An effectively inhibiting lithium dendrite growth in-situ-polymerized gel polymer electrolyte

Polyacrylate polymer is a promising polymer matrix for gel polymer electrolyte (GPE) in lithium-ion batteries. Herein, in-situ polymerized poly(ethylene glycol phenyl etheracrylate) (PEGPEA) based GPE combined with 1 M LiPF6 in ethylene carbonate/dimethyl carbonate/ethyl methyl carbonate (EC/DMC/EMC, 1:1:1 in volume) solvents was introduced. The maximum recoverable strain of the in-situ polymerized PEGPEA-GPE was up to 99%. The outstanding interfacial compatibility between PEGPEA-GPE and the lithium electrode was also obtained. Surprisingly, lithium dendrite was effectively suppressed in charge-discharge cycling because of polymer-enhanced solid electrolyte interphase (SEI) and excellent contact interface.
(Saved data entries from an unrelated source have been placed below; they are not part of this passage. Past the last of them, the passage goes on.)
(* ===== verification/OAuth.v ===== *)
(** * OAuth: connecting a user's Discord account, internal/oauth

    The CSRF state manager (signed, single-use state tokens), the encrypted token store and the
    two calls to Discord's OAuth2 endpoints. *)
From S2P Require Import Prelude Errors Domain Schema Services Postgres StoreSpec Lock Cache.
From S2P Require Import GoStrings Encoding Secrets InMemory.

(** encoding/json on text: [json_text] marshals a tree, [json_parse] reads a document. *)
Class JsonText : Type := { json_text : json -> string; json_parse : string -> option json }.
(** Text survives marshalling when it is valid UTF-8. *)
Definition valid_text (s : string) : Prop := string_of_runes (runes s) = s.
Class JsonTextLaws (J : JsonText) : Prop := {
  json_parse_object : forall fs,
    Forall (fun kv => match kv.2 with JStr s => valid_text s | JNum _ => True | _ => False end) fs ->
    json_parse (json_text (JObj fs)) = Some (JObj fs)
}.

(** An HTTP request as the package makes it; the answer is a status and a body. *)
Record HttpRequest : Type := mkHttpRequest {
  hr_Method : string; hr_URL : string; hr_Header : list (string * string); hr_Body : list Z }.
Class Http (W : Type) : Type := { http_Do : HttpRequest -> M W (result error (Z * string)) }.

(** [nonceStore], internal/oauth/oauth.go:48-54. *)
Record nonceStore (W : Type) : Type := mkNonceStore {
  SetNonce : string -> string -> Z -> M W (result error unit);
  ConsumeNonce : string -> M W (result error (option string))
}.
Arguments SetNonce {W}. Arguments ConsumeNonce {W}.

(** What the state manager relies on, in terms of the user a nonce is held for and when it
    expires: setting holds it, consuming hands it out once (and does hand it out before it expires),
    and nothing but the key-value store is touched. *)
Class NonceLaws {W} {E : Env W} (view : W -> View) (ns : nonceStore W) : Type := {
  held : View -> string -> option (string * option Z);
  SetNonce_law : forall n u ttl, Spec view (SetNonce ns n u ttl) (fun v r v' =>
    (exists ks, v' = with_kv ks v) /\ (forall e, r = Err e -> opaque e) /\
    (forall n', n' <> n -> held v' n' = held v n') /\
    (r = Ok tt -> exists now, held v' n = Some (u, Some (now + ttl / Millisecond))));
  ConsumeNonce_law : forall n, Spec view (ConsumeNonce ns n) (fun v r v' =>
    (exists ks, v' = with_kv ks v) /\
    (forall n', n' <> n -> held v' n' = held v n') /\ (held v' n = None \/ held v' n = held v n) /\
    match r with
    | Ok (Some u) => (exists t, held v n = Some (u, t)) /\ held v' n = None
    | Ok None => held v n = None \/ exists u t, held v n = Some (u, Some t)
    | Err e => opaque e
    end);
  ConsumeNonce_in_time : forall n u t w, held (view w) n = Some (u, Some t) -> redis_before t w ->
    (ConsumeNonce ns n w).1 <> Ok None
}.
#[export] Existing Instances SetNonce_law ConsumeNonce_law.

(** [StateManager], internal/oauth/oauth.go:41-44. *)
Record StateManager (W : Type) : Type := mkStateManager {
  stm_hmacSecret : string; stm_nonces : nonceStore W }.
Arguments stm_hmacSecret {W}. Arguments stm_nonces {W}.

(** [statePayload], internal/oauth/oauth.go:73-77. *)
Record statePayload : Type := mkStatePayload { stp_Nonce : string; stp_UserID : string; stp_IssuedAt : Z }.
(** Encoding by the tags of [statePayload], internal/oauth/oauth.go:73-77. *)
Definition encode_state (p : statePayload) : list (string * json) :=
  [("n"%string, JStr (stp_Nonce p)); ("u"%string, JStr (stp_UserID p)); ("t"%string, JNum (stp_IssuedAt p))].
Definition jint (k : string) (fs : list (string * json)) : option Z :=
  match jfield k fs with
  | None | Some JNull => Some 0
  | Some (JNum z) => if (int64_min <=? z) && (z <=? int64_max) then Some z else None
  | Some _ => None
  end.
(** Decoding by the tags of [statePayload], internal/oauth/oauth.go:73-77. *)
Definition decode_state (j : option json) : option statePayload :=
  match j with
  | Some JNull => Some (mkStatePayload "" "" 0)
  | Some (JObj fs) =>
      n ← jstring "n" fs; u ← jstring "u" fs; t ← jint "t" fs; Some (mkStatePayload n u t)
  | _ => None
  end.

Lemma decode_encode_state p : int64_min <= stp_IssuedAt p <= int64_max ->
  decode_state (Some (JObj (encode_state p))) = Some p.
Proof.
  intros Ht. destruct p as [n u t]. cbn [stp_IssuedAt] in Ht. unfold decode_state, encode_state, jint.
  change (jstring "n" _) with (Some n). change (jstring "u" _) with (Some u).
  change (jfield "t" _) with (Some (JNum t)). cbn [mbind option_bind].
  by assert ((int64_min <=? t) && (t <=? int64_max) = true) as -> by lia.
Qed.

(** [stateTTL], internal/oauth/oauth.go:70. *)
Definition stateTTL : Z := 15 * Minute.

Section States.
Context {W : Type} {E : Env W} {C : Crypto} {J : JsonText}.

(** [NewStateManager], internal/oauth/oauth.go:58-67. *)
Definition NewStateManager (hexSecret : string) (nonces : nonceStore W) : result error (StateManager W) :=
  match hex_decode hexSecret with
  | None => Err (Wrap "oauth: decode state hmac secret: " (External "invalid hex"))
  | Some secret =>
      if Nat.ltb (length secret) 32
      then Err (New "oauth: state hmac secret must be at least 32 bytes")
      else Ok (mkStateManager W (String.string_of_list_ascii secret) nonces)
  end.

(** The token [Issue] builds from a payload, internal/oauth/oauth.go:94-105. *)
Definition sign_state (secret : string) (p : statePayload) : string :=
  let payloadJSON := json_text (JObj (encode_state p)) in
  RawURL_EncodeToString payloadJSON +:+ "." +:+
  RawURL_EncodeToString (hmac_sha256 secret payloadJSON).

(** [Issue], internal/oauth/oauth.go:82-112. Marshalling strings and an integer cannot fail. *)
Definition Issue (sm : StateManager W) (userID : string) : M W (result error string) :=
  nonce <-? rand_Read 16 onerr e => ret (Err (Wrap "oauth: generate nonce: " e)) ;;
  let nonceHex := hex_encode nonce in
  now <- time_Now ;;
  let state := sign_state (stm_hmacSecret sm) (mkStatePayload nonceHex userID (now / Second)) in
  r <-? SetNonce (stm_nonces sm) nonceHex userID stateTTL
    onerr e => ret (Err (Wrap "oauth: persist nonce: " e)) ;;
  ret (Ok state).

(** [Validate], internal/oauth/oauth.go:116-162. *)
Definition Validate (sm : StateManager W) (state : string) : M W (result error string) :=
  if decide (state = ""%string) then ret (Err (New "oauth: state is required"))
  else match Cut state "."%char with
  | None => ret (Err (New "oauth: malformed state token"))
  | Some (p0, p1) =>
      match RawURL_DecodeString p0 with
      | None => ret (Err (Wrap "oauth: decode state payload: " (External "illegal base64 data")))
      | Some payloadJSON =>
          match RawURL_DecodeString p1 with
          | None => ret (Err (Wrap "oauth: decode state signature: " (External "illegal base64 data")))
          | Some sigBytes =>
              if negb (bool_decide (sigBytes = hmac_sha256 (stm_hmacSecret sm) payloadJSON))
              then ret (Err (New "oauth: state signature invalid"))
              else match decode_state (json_parse payloadJSON) with
              | None => ret (Err (Wrap "oauth: unmarshal state payload: " (External "json")))
              | Some payload =>
                  stored <-? ConsumeNonce (stm_nonces sm) (stp_Nonce payload)
                    onerr e => ret (Err (Wrap "oauth: consume nonce: " e)) ;;
                  match stored with
                  | None => ret (Err (New "oauth: state token expired or already used"))
                  | Some storedUserID =>
                      if negb (bool_decide (storedUserID = ""%string)) &&
                         negb (bool_decide (storedUserID = stp_UserID payload))
                      then ret (Err (New "oauth: state user binding mismatch"))
                      else ret (Ok (stp_UserID payload))
                  end
              end
          end
      end
  end.

(** Requests redeemed one after the other. *)
Fixpoint Validate_all (sm : StateManager W) (states : list string) : M W (list (result error string)) :=
  match states with
  | [] => ret []
  | s :: rest => r <- Validate sm s ;; rs <- Validate_all sm rest ;; ret (r :: rs)
  end.
End States.

(** ** The Valkey nonce store, internal/oauth/nonce_store.go *)

(** [nonceKeyPrefix], internal/oauth/nonce_store.go:15. *)
Definition nonceKeyPrefix : string := "oauth:nonce:".
(** [getdelScript], internal/oauth/nonce_store.go:38-42. A nil reply is [redis.Nil]. *)
Definition getdelScript (key : string) : redis string := fun now ks =>
  match klive now ks key with
  | None => Err RedisNil
  | Some (RStr s) => Ok (s, delete key ks)
  | Some (RHash _) => Err (External "WRONGTYPE")
  end.

Section Valkey.
Context {W : Type} {E : Env W}.
(** [ValkeyNonceStore.SetNonce], internal/oauth/nonce_store.go:28-34. *)
Definition Valkey_SetNonce (nonce userID : string) (ttl : Z) : M W (result error unit) :=
  r <-? redis_exec (redis_set (nonceKeyPrefix +:+ nonce) userID (ttl / Millisecond))
    onerr e => ret (Err (Wrap "oauth: set nonce: " e)) ;;
  ret (Ok tt).
(** [ValkeyNonceStore.ConsumeNonce], internal/oauth/nonce_store.go:46-56. *)
Definition Valkey_ConsumeNonce (nonce : string) : M W (result error (option string)) :=
  r <- redis_exec (getdelScript (nonceKeyPrefix +:+ nonce)) ;;
  ret (match r with
       | Ok s => Ok (Some s)
       | Err e => if decide (e = RedisNil) then Ok None else Err (Wrap "oauth: consume nonce: " e)
       end).
(** [NewValkeyNonceStore], internal/oauth/nonce_store.go:23-25. *)
Definition NewValkeyNonceStore : nonceStore W := mkNonceStore W Valkey_SetNonce Valkey_ConsumeNonce.
End Valkey.

Section NonceProofs.
Context {W : Type} {E : Env W} {view : W -> View} {L : EnvLaws E view}.

(** The user a nonce is held for, and the key's expiry. *)
Definition valkey_held (v : View) (n : string) : option (string * option Z) :=
  match v_kv v !! (nonceKeyPrefix +:+ n) with
  | Some (mkEntry (RStr u) t) => Some (u, t)
  | _ => None
  end.

Lemma nonce_key_inj a b : nonceKeyPrefix +:+ a = nonceKeyPrefix +:+ b -> a = b.
Proof. intros H. by injection H. Qed.

Lemma held_insert v n n' e ks : n' <> n -> ks = <[nonceKeyPrefix +:+ n := e]> (v_kv v) ->
  valkey_held (with_kv ks v) n' = valkey_held v n'.
Proof.
  intros Hn ->. unfold valkey_held. cbn [v_kv with_kv].
  rewrite lookup_insert_ne; [done|]. intros H. by apply nonce_key_inj in H.
Qed.

Lemma held_delete v n n' : n' <> n ->
  valkey_held (with_kv (delete (nonceKeyPrefix +:+ n) (v_kv v)) v) n' = valkey_held v n'.
Proof.
  intros Hn. unfold valkey_held. cbn [v_kv with_kv].
  rewrite lookup_delete_ne; [done|]. intros H. by apply nonce_key_inj in H.
Qed.

Lemma held_delete_same v n :
  valkey_held (with_kv (delete (nonceKeyPrefix +:+ n) (v_kv v)) v) n = None.
Proof. unfold valkey_held. cbn [v_kv with_kv]. by rewrite lookup_delete_eq. Qed.

#[export] Instance Valkey_SetNonce_spec n u ttl : Spec view (Valkey_SetNonce n u ttl) (fun v r v' =>
  (exists ks, v' = with_kv ks v) /\ (forall e, r = Err e -> opaque e) /\
  (forall n', n' <> n -> valkey_held v' n' = valkey_held v n') /\
  (r = Ok tt -> exists now, valkey_held v' n = Some (u, Some (now + ttl / Millisecond)))).
Proof.
  apply spec_of_wp. intros w. unfold Valkey_SetNonce. go_step. destruct H as [H|[H|H]].
  - destruct H as (now & [] & ks & Hq & -> & Hv). apply wp_ret. rewrite Hv. unfold redis_set in Hq.
    injection Hq as <-. split; [eauto|]. split; [done|]. split.
    + intros n' Hn. by eapply held_insert.
    + intros _. exists now. unfold valkey_held. cbn [v_kv with_kv]. by rewrite lookup_insert_eq.
  - by destruct H as (now & e & Hq & _).
  - destruct H as (e & He & -> & Hv). apply wp_ret.
    assert (Hks : exists ks, view w' = with_kv ks (view w) /\
              (forall n', n' <> n -> valkey_held (view w') n' = valkey_held (view w) n')).
    { destruct Hv as [->|(now & a & ks & Hq & ->)].
      - exists (v_kv (view w)). by rewrite with_kv_same.
      - unfold redis_set in Hq. injection Hq as _ <-. eexists. split; [done|].
        intros n' Hn. by eapply held_insert. }
    destruct Hks as (ks & -> & Ho). split; [eauto|].
    split; [intros e' [= <-]; eauto with errors|]. split; [done|]. done.
Qed.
Furthermore, the PEGPEA-GPE exhibited wide electrochemical stability window up to 4.9 V versus Li+/Li, and achieved an ionic conductivity of 3.35 × 10−3 S cm−1 at 25 °C. When used as electrolyte, the Li[Ni0.5Co0.2Mn0.3]O2/PEGPEA-GPE/Li batteries showed high discharge capacity retention rate of 97.5% after 70 charge-discharge cycles and considerable discharge rate capability, i.e., 155 mAh g−1 0.2C, 142 mAh g−1 0.5C, 120 mAh g−1 1C, 60 mAh g−1 2C. These results demonstrate that this highly elastic in-situ polymerized PEGPEA-GPE is a potential electrolyte system for high-performance polymer electrolyte lithium-ion batteries and has excellent application prospects in wearable and flexible batteries.